▶ _WHAT IS REQUIRED_
Copy out each line of the data that contains "From".

[Stored items]
= = = = =
(* ===== verification/Json.v ===== *)
(** * JSON text

    [json.Marshal] as internal/store uses it on a validation's baseline: an object with its
    keys in byte order, strings escaped the way [encoding/json] escapes them (HTML characters,
    line separators and invalid UTF-8 included), integers in decimal. *)
From Stdlib Require Import ZArith Lia Ascii String.
From stdpp Require Import base gmap strings list sorting pretty.
From S2P Require Import Prelude.
From S2P Require Import Text.

Definition dquote : ascii := "034".
Definition backslash : ascii := "092".

Definition hex_digit (n : Z) : ascii := if n <? 10 then chr (48 + n) else chr (87 + n).
Definition unicode_escape (r : Z) : string :=
  String backslash (String "u" (String (hex_digit (r / 4096)) (String (hex_digit (r / 256 mod 16))
    (String (hex_digit (r / 16 mod 16)) (String (hex_digit (r mod 16)) ""))))).
Definition short_escape (c : ascii) : string := String backslash (String c "").

(** One decoded rune of a string; [None] is a byte that is not UTF-8. *)
Definition escape_rune (o : option Z) : string :=
  match o with
  | None => unicode_escape RuneError
  | Some r =>
      if (r =? 34) || (r =? 92) then short_escape (chr r)
      else if r =? 8 then short_escape "b"
      else if r =? 12 then short_escape "f"
      else if r =? 10 then short_escape "n"
      else if r =? 13 then short_escape "r"
      else if r =? 9 then short_escape "t"
      else if (r <? 32) || (r =? 60) || (r =? 62) || (r =? 38) || (r =? 0x2028) || (r =? 0x2029)
      then unicode_escape r
      else encode_rune r
  end.

Definition json_string (s : string) : string :=
  String dquote (fold_right (fun o acc => escape_rune o +:+ acc) (String dquote "") (decode s)).

Definition json_field (kv : string * string) : string := json_string kv.1 +:+ ":" +:+ kv.2.
(** An object of fields already in order. *)
Definition json_fields (l : list (string * string)) : string := "{" +:+ join "," (map json_field l) +:+ "}".

Definition by_key (x y : string * string) : Prop := String.leb x.1 y.1 = true.
#[export] Instance by_key_dec : RelDecision by_key.
Proof. intros x y. unfold by_key. apply _. Defined.
(** A Go map. *)
Definition json_map (m : gmap string string) : string := json_fields (merge_sort by_key (map_to_list m)).

Definition json_int (n : Z) : string := Itoa n.

Example json_escapes : json_string (String dquote "<a>") =
  String dquote (short_escape dquote +:+ unicode_escape 60 +:+ "a" +:+ unicode_escape 62 +:+ String dquote "").
Proof. vm_compute. reflexivity. Qed.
= = = = =
▶ _RESULT OF THIS TASK_
From Stdlib Require Import ZArith Lia Ascii String.
From stdpp Require Import base gmap strings list sorting pretty.
From S2P Require Import Prelude.
From S2P Require Import Text.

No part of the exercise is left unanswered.